AMA-NTT Makassar desak Kapolri pecat Kapolda NTT

AMA-NTT Makassar Desak Kapolri Copot Kapolda NTT

Daerah

MAKASSAR, SorotNTT.com – Puluhan mahasiswa yang tergabung dalam Aliansi Mahasiswa NTT (AMA-NTT) di Kota Makassar kembali melakukan aksi unjuk rasa di Kota Makassar, Sulawesi Selatan.

Dalam press release tertulis yang diterima SorotNTT.com, aksi unjuk rasa ini berlangsung di bawah jembatan fly over Jl. Urip Sumoharjo dan bundaran Jl. Hertasning dan Jl. AP Petarani Makassar, Senin (01/04/2019).

Dalam aksinya, sejumlah aktivis AMA-NTT tersebut meminta ketegasan pemerintah dalam penindakan para pelaku transaksi ilegal satwa Komodo serta meminta pencopotan Kapolda NTT dari jabatannya jika gagal dalam mengungkap kasus perdagangan Komodo tersebut.

Libertus Lesing, selaku Jendral Lapangan (Jendlap) dalam aksi tersebut kepada SorotNTT.com, Selasa (2/4/2019) mengatakan, perburuan dan perdagangan satwa merupakan ancaman utama terhadap keberlangsungan hidup satwa yang dilindungi.

Dimana, lanjut Lesing, nilai jual yang tinggi dari satwa tersebut mendorong manusia untuk melakukan perdagangan ilegal terhadap satwa yang seharusnya dilindungi, dalam hal ini yang dimaksud adalah proses transaksi jual beli ilegal satwa Komodo tersebut.

“Tindakan kejahatan terhadap satwa alam tersebut salah satu kejahatan yang telah terorganisir,” tegas Lesing.

Menurutnya, apa yang terjadi di Taman Nasional Komodo (TNK) Kabupaten Manggarai Barat, NTT sudah merupakan kejahatan terhadap satwa Komodo yang dilakukan secara terorganisir dengan rapi dan memiliki jaringan yang luas, mulai dari tingkat lokal, nasional, maupun internasional.

“Sebagai aktivis mahasiswa, kami heran dengan kejadian ini.
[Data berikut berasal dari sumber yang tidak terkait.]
Lemma tick_books vs g c :
  held_inv vs g c → books vs g c → books vs g (tick c).
Proof.
  intros Hinv [Hacct Hsm]. unfold tick. destruct (lru1 c) as [|p q] eqn:Hl1; [done|].
  set (c1 := upd p _ (set_lru1 q c)).
  assert (H1 : store_inv (lru0 c1 ++ vs) (p :: lru1 c1 ++ g) (heap c1) (bucket c1)
                 (nbuckets c1) (next_ptr c1)).
  { subst c1. proj_simpl. apply store_inv_alter; [intros e; apply hits_keeps_entry|].
    unfold held_inv in Hinv. by rewrite Hl1 in Hinv. }
  assert (A1 : acct_inv (lru0 c1 ++ vs) (p :: lru1 c1 ++ g) (lru0 c1) (heap c1)
                 (objects c1) (bytes c1) (history c1)).
  { subst c1. proj_simpl. apply acct_alter; [by intros []|].
    unfold held_accounted in Hacct. by rewrite Hl1 in Hacct. }
  assert (S1 : small_sizes c1).
  { subst c1. apply small_sizes_upd; [by intros []|done]. }
  clearbody c1. destruct (negb _).
  - set (c2 := upd p _ c1).
    assert (H2 : held_inv vs g (set_lru1 (que_enqueue p (lru1 c2)) c2)).
    { subst c2. unfold held_inv. proj_simpl.
      apply store_inv_alter; [intros e; apply hits_keeps_entry|].
      eapply store_inv_perm; [done| |exact H1].
      unfold que_enqueue. rewrite <- (assoc_L (++)). cbn.
      by rewrite <- Permutation_middle. }
    assert (A2 : books vs g (set_lru1 (que_enqueue p (lru1 c2)) c2)).
    { subst c2. split.
      - unfold held_accounted. proj_simpl.
        apply acct_alter; [by intros []|].
        eapply acct_perm; [done| |exact A1].
        unfold que_enqueue. rewrite <- (assoc_L (++)). cbn.
        by rewrite <- Permutation_middle.
      - change (small_sizes (upd p (λ e, set_hits (REQUEUE_HITS (hits e)) e) c1)).
        apply small_sizes_upd; [by intros []|done]. }
    clearbody c2. set (c3 := set_lru1 _ c2) in *. clearbody c3.
    destruct (history c3 <=? _); [done|].
    destruct (lru1 c3) as [|p' q'] eqn:Hl3; [done|].
    destruct A2 as [A2 S2].
    apply tick_free_books; proj_simpl.
    + unfold held_inv in H2. by rewrite Hl3 in H2.
    + unfold held_accounted in A2. by rewrite Hl3 in A2.
    + done.
  - by apply tick_free_books.
Qed.

Lemma take_victim_books vs g v q' c :
  lru0 c = v :: q' → held_inv vs g c → books vs g c →
  books (que_enqueue v vs) g (take_victim v q' c).
Proof.
  intros Hl0 Hinv [Hacct Hsm]. unfold take_victim.
  set (c1 := set_bytes _ (set_lru0 q' c)).
  set (c2 := if decide (compressed c1 = Some v) then _ else _).
  assert (Hcore : lru0 c2 = q' ∧ lru1 c2 = lru1 c ∧ heap c2 = heap c ∧ bucket c2 = bucket c
                  ∧ nbuckets c2 = nbuckets c ∧ next_ptr c2 = next_ptr c
                  ∧ objects c2 = objects c ∧ history c2 = history c
                  ∧ bytes c2 = bytes c - footprint (size (deref c v))).
  { subst c2 c1. by case_decide. }
  clearbody c2. destruct Hcore as (E0 & E1 & Eh & Eb & En & Ex & Eo & Ehi & Eby).
  assert (H2 : held_inv (que_enqueue v vs) g c2).
  { unfold held_inv in *. rewrite E0, E1, Eh, Eb, En, Ex. rewrite Hl0 in Hinv.
    eapply store_inv_perm; [|done|exact Hinv].
    unfold que_enqueue. cbn. by rewrite (assoc_L (++)), <- Permutation_cons_append. }
  assert (A2 : books (que_enqueue v vs) g c2).
  { split; [|by apply (small_sizes_core c)].
    unfold held_accounted in *. rewrite E0, E1, Eh, Eo, Ehi, Eby. rewrite Hl0 in Hacct.
    apply acct_dequeue. eapply acct_perm; [|done|exact Hacct].
    unfold que_enqueue. cbn. by rewrite (assoc_L (++)), <- Permutation_cons_append. }
  apply tick_books.
  - apply held_inv_upd; [intros e; apply hits_keeps_entry|done].
  - apply books_upd; [by intros []|by intros []|done].
Qed.

Lemma requeue_victim_books vs g v c :
  books (v :: vs) g c → books vs g (requeue_victim c v).
Proof.
  intros [Hacct Hsm]. unfold requeue_victim. split.
  - unfold held_accounted in *. proj_simpl.
    apply acct_alter; [by intros []|].
    unfold que_enqueue. rewrite <- (assoc_L (++)). cbn. by apply acct_enqueue.
  - repeat small_step. done.
Qed.

Lemma requeue_victims_books g ws : ∀ vs c,
  books (vs ++ ws) g c → books ws g (requeue_victims c vs).
Proof.
  induction vs as [|v vs IH]; intros c H; [done|].
  cbn [requeue_victims foldl]. apply IH. by apply requeue_victim_books.
Qed.

Lemma victimize_books vs g v c :
  books (v :: vs) g c → books vs g (victimize v c).
Proof.
  intros [Hacct Hsm]. unfold victimize. split.
  - unfold held_accounted in *. proj_simpl.
    eapply acct_perm; [done| |].
    2: { eapply (acct_victimize _ (lru0 c ++ vs)); [by intros []| |exact Hacct].
         by rewrite <- Permutation_middle. }
    unfold que_enqueue. rewrite <- !(assoc_L (++)). apply Permutation_app_head.
    apply Permutation_app_comm.
  - repeat small_step. done.
Qed.

Lemma insert_victim_books sz vs g v c :
  books (v :: vs) g c → books vs g (insert_victim sz c v).
Proof.
  intros H. unfold insert_victim. destruct (_ <=? _); [|by apply victimize_books].
  by apply (requeue_victim_books vs g v c).
Qed.

Lemma insert_victims_books sz g ws : ∀ vs c,
  books (vs ++ ws) g c → books ws g (foldl (insert_victim sz) c vs).
Proof.
  induction vs as [|v vs IH]; intros c H; [done|].
  cbn [foldl]. apply IH. by apply insert_victim_books.
Qed.

Lemma enqueue_ghost_books vs p c :
  books vs [p] c → books vs [] (set_lru1 (que_enqueue p (lru1 c)) c).
Proof.
  intros [Hacct Hsm]. split; [|done].
  unfold held_accounted in *. proj_simpl. unfold que_enqueue. by rewrite app_nil_r.
Qed.

(** The victim selection loop keeps the books. *)
Lemma victim_loop_books e sz q : ∀ c victims,
  lru0 c = q → held_inv victims (held_ghost e) c → books victims (held_ghost e) c →
  match victim_loop q e sz c victims with
  | Linsert c' vs => books vs (held_ghost e) c' ∧ bytes c' + sz ≤ max_bytes c'
  | Lhistory c' vs => books vs (held_ghost e) c'
  | Lreturn0 c' => books [] [] c'
  end.
Proof.
  induction q as [|v q' IH]; intros c victims Hq Hinv Hb; cbn [victim_loop].
  - destruct (bytes c + sz <=? max_bytes c) eqn:Hfit; [by apply Z.leb_le in Hfit|].
    apply (requeue_victims_books [] [] victims). rewrite app_nil_r.
    destruct e as [p|]; [by apply enqueue_ghost_books|done].
  - pose proof (take_victim_inv _ _ _ _ _ Hq Hinv) as H5.
    pose proof (take_victim_books _ _ _ _ _ Hq Hinv Hb) as B5.
    destruct (take_victim_spec v q' c) as (Tl0 & _).
    set (c5 := take_victim v q' c) in *. clearbody c5.
    destruct e as [p|]; [|done].
    destruct (_ && _).
    + apply enqueue_ghost_books.
      apply (requeue_victims_books [p] [] (que_enqueue v victims)). by rewrite app_nil_r.
    + destruct (bytes c5 + sz <=? max_bytes c5) eqn:Hfit; [by apply Z.leb_le in Hfit|].
      by apply IH.
Qed.

Lemma que_remove_split p (q : list nat) : NoDup q → p ∈ q → q ≡ₚ p :: que_remove p q.
Proof.
  intros Hnd Hp. apply list_elem_of_split in Hp as (l1 & l2 & ->).
  rewrite <- Permutation_middle in Hnd. apply NoDup_cons in Hnd as [Hnp Hnd].
  rewrite que_remove_app. unfold que_remove at 2.
  rewrite (filter_cons_False (λ x, x ≠ p)) by naive_solver.
  fold (que_remove p l2). rewrite <- que_remove_app, que_remove_notin by done.
  by rewrite <- Permutation_middle.
Qed.

Lemma small_alter (h : gmap nat RamCacheCLFUSEntry) p f :
  (∀ e, small_entry e → small_entry (f e)) →
  map_Forall (λ _ e, small (size e) ∧ small (len e) ∧ small (compressed_len e)) h →
  map_Forall (λ _ e, small (size e) ∧ small (len e) ∧ small (compressed_len e)) (alter f p h).
Proof.
  intros Hf Hs x e' He'. rewrite lookup_alter in He'. case_decide; [subst|by apply (Hs x)].
  destruct (h !! x) as [e|] eqn:He; [|done]. injection He' as <-.
  apply Hf. by apply (Hs x).
Qed.

Lemma small_insert (h : gmap nat RamCacheCLFUSEntry) p e0 :
  small_entry e0 →
  map_Forall (λ _ e, small (size e) ∧ small (len e) ∧ small (compressed_len e)) h →
  map_Forall (λ _ e, small (size e) ∧ small (len e) ∧ small (compressed_len e)) (<[p := e0]> h).
Proof.
  intros H0 Hs x e He.
  apply lookup_insert_Some in He as [[<- <-]|[_ He]]; [done|by apply (Hs x)].
Qed.

Ltac small_fun := by (intros [] (? & ? & ?); split_and!).

Lemma small_0 : small 0.
Proof. unfold small, ENTRY_OVERHEAD. lia. Qed.

Lemma put_install_books d l copy sz p c :
  installable p c → small sz → small l → books [] [] (put_install d l copy sz p c).
Proof.
  intros ([e He] & Hp0 & Ho & Hb & Hh & Hq & Hsm) Hsz Hl. split.
  - unfold held_accounted, put_install. proj_simpl. rewrite !app_nil_r.
    eapply (acct_install (lru0 c) (lru1 c) (lru0 c) (heap c) _ (objects c) (bytes c)
              (history c) p
              (set_len l (set_size sz (set_flag_copy copy
                 (set_data (Some (put_buffer d l copy)) (clear_flags e))))));
      try done.
    + intros q Hne. by rewrite !lookup_alter_ne.
    + by rewrite !lookup_alter_eq, He.
  - unfold small_sizes, put_install. proj_simpl.
    repeat (apply small_alter; [small_fun|]). done.
Qed.

Lemma put_insert_books k d l copy a1 a2 i sz e c vs :
  small sz → small l → held_inv vs (held_ghost e) c → books vs (held_ghost e) c →
  books [] [] (put_insert k d l copy a1 a2 i sz e c vs).2.
Proof.
  intros Hsz Hl Hinv Hb. unfold put_insert.
  pose proof (insert_victims_inv sz (held_ghost e) [] vs c) as H1.
  rewrite app_nil_r in H1. specialize (H1 Hinv).
  pose proof (insert_victims_books sz (held_ghost e) [] vs c) as B1.
  rewrite app_nil_r in B1. specialize (B1 Hb).
  set (c1 := foldl _ c vs) in *. clearbody c1.
  destruct B1 as [(Ho & Hby & Hh & Hq) Hsm]. rewrite !app_nil_r in *.
  destruct e as [p|]; cbn [snd held_ghost] in *.
  - pose proof H1 as (Hnd & _ & Hgh & _). rewrite app_nil_r in Hnd.
    destruct (Hgh p) as (x & Hx & _); [set_solver|].
    assert (Hp0 : p ∉ lru0 c1).
    { apply NoDup_app in Hnd as (_ & Hd & _). intros Hp. apply (Hd p Hp). set_solver. }
    assert (Hp1 : p ∉ lru1 c1).
    { apply NoDup_app in Hnd as (_ & _ & Hd). apply NoDup_app in Hd as (_ & Hd & _).
      intros Hp. apply (Hd p Hp). set_solver. }
    apply put_install_books; [|done|done].
    unfold installable. proj_simpl. split_and!; try done.
    + rewrite Hh, length_app. cbn [length]. lia.
    + intros q y Hy Hne. specialize (Hq q y Hy). destruct (flag_lru y); [|done].
      apply elem_of_app in Hq as [?|Hq%list_elem_of_singleton]; done.
  - rewrite !app_nil_r in *. destruct (cache_inv_fresh c1 H1) as (Hfresh & Hn0 & Hn1).
    destruct (put_new_entry_spec k a1 a2 i c1)
      as (Np & _ & Nh & Nby & No & Nhi & _ & Nl0 & Nl1 & _).
    destruct (put_new_entry _ _ _ _ c1) as [p cn]. cbn [fst snd] in *. subst p.
    apply put_install_books; [|done|done].
    unfold installable. rewrite Nh, Nby, No, Nhi, Nl0, Nl1. split_and!; try done.
    + by rewrite lookup_insert_eq.
    + rewrite Hby. symmetry. apply fp_sum_ext. intros x Hx.
      rewrite lookup_insert_ne; [done|]. by intros <-.
    + intros q y Hy Hne. rewrite lookup_insert_ne in Hy by done. by apply Hq.
    + eapply small_sizes_insert; [exact Nh| |done].
      split_and!; apply small_0.
Qed.

Lemma put_history_books k d a1 a2 i c vs :
  small (u32 (block_size d)) → held_inv vs [] c → books vs [] c →
  books [] [] (put_history k d a1 a2 i c vs).2.
Proof.
  intros Hbs Hinv Hb. unfold put_history. cbn [snd].
  pose proof (requeue_victims_inv [] [] vs c) as H1. rewrite app_nil_r in H1.
  specialize (H1 Hinv).
  pose proof (requeue_victims_books [] [] vs c) as B1. rewrite app_nil_r in B1.
  specialize (B1 Hb).
  set (c1 := requeue_victims c vs) in *. clearbody c1.
  destruct (cache_inv_fresh c1 H1) as (Hfresh & Hn0 & Hn1).
  destruct B1 as [B1 Hsm].
  set (e0 := Entry k a1 a2 1 (u32 (block_size d)) 0 0 0 false false false None).
  split.
  - unfold held_accounted in *. unfold chain. proj_simpl. rewrite !app_nil_r in *.
    rewrite alter_insert_eq. by apply acct_alloc_ghost.
  - unfold small_sizes. proj_simpl. apply small_alter; [small_fun|].
    apply small_insert; [|done].
    split_and!; [done|apply small_0|apply small_0].
Qed.

Lemma destroy_books p e c :
  cache_inv c → books [] [] c → heap c !! p = Some e → books [] [] (destroy p c).
Proof.
  intros Hinv [Hacct Hsm] He. pose proof Hinv as (Hnd & Hres & Hgh & _).
  pose proof Hacct as (_ & _ & _ & Hq). specialize (Hq p e He).
  unfold held_accounted in Hacct. rewrite !app_nil_r in *.
  assert (Hd : deref c p = e) by (unfold deref; by rewrite He).
  unfold books, held_accounted. rewrite !app_nil_r.
  destruct (flag_lru e) eqn:Hfl.
  - destruct (destroy_ghost p c) as (Hh & -> & -> & -> & -> & -> & _); [by rewrite Hd|].
    split; [|by eapply small_sizes_delete]. rewrite Hh.
    apply NoDup_app in Hnd as (Hnd0 & Hdis & Hnd1).
    eapply acct_free_ghost; [by apply que_remove_split| |by intros [? _]%elem_of_que_remove| |done].
    + intros Hp. by apply (Hdis p Hp).
    + intros Hp. by apply (Hdis p Hp).
  - destruct (destroy_resident p c) as (Hh & -> & -> & -> & -> & -> & _); [by rewrite Hd|].
    split; [|by eapply small_sizes_delete]. rewrite Hh, Hd.
    apply NoDup_app in Hnd as (Hnd0 & Hdis & Hnd1).
    replace (size e) with (size (default proto_entry (heap c !! p))) by (by rewrite He).
    eapply acct_free_resident; [by apply que_remove_split|by apply que_remove_split
      |by intros [? _]%elem_of_que_remove| |by intros [? _]%elem_of_que_remove|done].
    by apply Hdis.
Qed.
Lemma digits_nonneg (s : string) (acc n : Z) :
  strconv.digits acc s = Some n -> 0 <= acc -> 0 <= n.
Proof.
  revert acc. induction s as [|c s IH]; intros acc; simpl.
  - intros [= <-]. done.
  - destruct (strconv.digit c) as [d|] eqn:Hd; [|done].
    intros Hn Hacc. apply (IH _ Hn). apply digit_range in Hd. lia.
Qed.

(** [strconv.ParseInt] and [strconv.ParseUint] only return values of the
    requested width. *)
Lemma ParseInt_range (s : string) (bits n : Z) :
  0 < bits -> strconv.ParseInt s bits = Some n ->
  - 2 ^ (bits - 1) <= n <= 2 ^ (bits - 1) - 1.
Proof.
  intros Hb. unfold strconv.ParseInt. destruct s as [|c s]; [done|].
  assert (0 < 2 ^ (bits - 1)) by (apply Z.pow_pos_nonneg; lia).
  destruct (if Ascii.eqb c "+" || Ascii.eqb c "-" then s else String c s)
    as [|c' body]; [done|].
  destruct (strconv.digits 0 (String c' body)) as [un|] eqn:Hd; [|done].
  apply digits_nonneg in Hd; [|done].
  destruct (Ascii.eqb c "-"); simpl.
  - destruct (2 ^ (bits - 1) <? un) eqn:E; [done|]. intros [= <-]. lia.
  - destruct (2 ^ (bits - 1) <=? un) eqn:E; [done|]. intros [= <-]. lia.
Qed.

Lemma ParseUint_range (s : string) (bits n : Z) :
  strconv.ParseUint s bits = Some n -> 0 <= n <= 2 ^ bits - 1.
Proof.
  unfold strconv.ParseUint. destruct s as [|c s]; [done|].
  destruct (strconv.digits 0 (String c s)) as [un|] eqn:Hd; [|done].
  apply digits_nonneg in Hd; [|done].
  destruct (un <=? 2 ^ bits - 1) eqn:E; [|done]. intros [= <-]. lia.
Qed.

(** The shapes of what [set] returns. *)
Lemma set_cases (T : StructType) (name val : string) (item : Record_) :
  (exists e, KeyValue.set T name val item = (item, Some e))
  \/ (exists i k v,
        FieldByName T name = Some (i, k)
        /\ KeyValue.set T name val item = (<[i := v]> item, None)
        /\ (validKind k -> hasKind k v)
        /\ (k = KString -> v = VString val)).
Proof.
  unfold KeyValue.set.
  destruct (FieldByName T name) as [[i k]|] eqn:Hf; [|left; by eexists].
  destruct k as [|bits|bits|bits| |t].
  - right. exists i, KString, (VString val). by split_and!.
  - unfold KeyValue.setIntN. destruct (strconv.ParseInt val bits) as [n|] eqn:P.
    + right. exists i, (KInt bits), (VInt n). split_and!; try done.
      intros Hb. by apply (ParseInt_range val).
    + left. by eexists.
  - unfold KeyValue.setUintN. destruct (strconv.ParseUint val bits) as [n|] eqn:P.
    + right. exists i, (KUint bits), (VUint n). split_and!; try done.
      intros _. by apply (ParseUint_range val).
    + left. by eexists.
  - unfold KeyValue.setFloatN. destruct (ParseFloat val bits) as [x|] eqn:P.
    + right. exists i, (KFloat bits), (VFloat x). by split_and!.
    + left. by eexists.
  - unfold KeyValue.setBool. destruct (strconv.ParseBool val) as [b|] eqn:P.
    + right. exists i, KBool, (VBool b). by split_and!.
    + left. by eexists.
  - left. by eexists.
Qed.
Kemanakah Pemprov NTT, Pemkab Manggarai Barat dan pihak penegak hukum di lingkup Provinsi NTT, serta Dinas Pariwisata Manggarai Barat dalam melakukan pengawasan terhadap para wisatawan yang masuk di Taman Nasional Komodo?” tanya Lesing.

aktivis mahasiswa AMA-NTT Makassar demo desak Kapolri copot Kapolda NTT
Aktivis mahasiswa AMA-NTT demo mendesak Kapolri copot Kapolda NTT di Makassar, Sulsel.

Masih menurut Lesing, apa yang dilakukan oleh oknum perdagangan satwa Komodo tersebut merupakan tindakan yang melanggar hukum dan mesti dilakukan sebuah tindakan hukum yang tegas.

“Jelas ini merupakan tindakan yang melanggar hukum, sebagaimana dijelaskan dalam UU Nomor 5 tahun 1990 tentang Konservasi Sumber Daya Alam Hayati dan Ekosistemnya. Siapa pun yang berani melanggar hukum, maka harus bertanggung jawab pula dimata hukum,” jelas aktivis asal Manggrai itu.

Adapun tuntutan AMA-NTT Makassar dalam aksi unjuk rasa tersebut, adalah:

Pertama, hentikan praktik yang menjadikan Taman Nasional Komodo (TNK) sebagai aset bisnis;
Kedua, usut tuntas dalang di balik penyelundupan 47 ekor komodo keluar area Taman Nasional Komodo (TNK);
Ketiga, kembalikan Komodo yang berhasil digagalkan dalam transaksi jual-beli ke habitatnya di Taman Nasional Komodo (TNK);
Keempat, segera lakukan evaluasi terhadap Dinas Pariwisata Kabupaten Manggarai Barat;
Kelima, tegakkan UU Nomor 5 tahun 1990; dan
Keenam, jika dari 5 poin di atas tidak diindahkan, maka kami mendesak Kapolri untuk copot Kapolda NTT dari jabatanya.

Aksi damai ini berlangsung selama tiga jam dan diisi dengan orasi ilmiah dari para aktivis yang secara bergantian.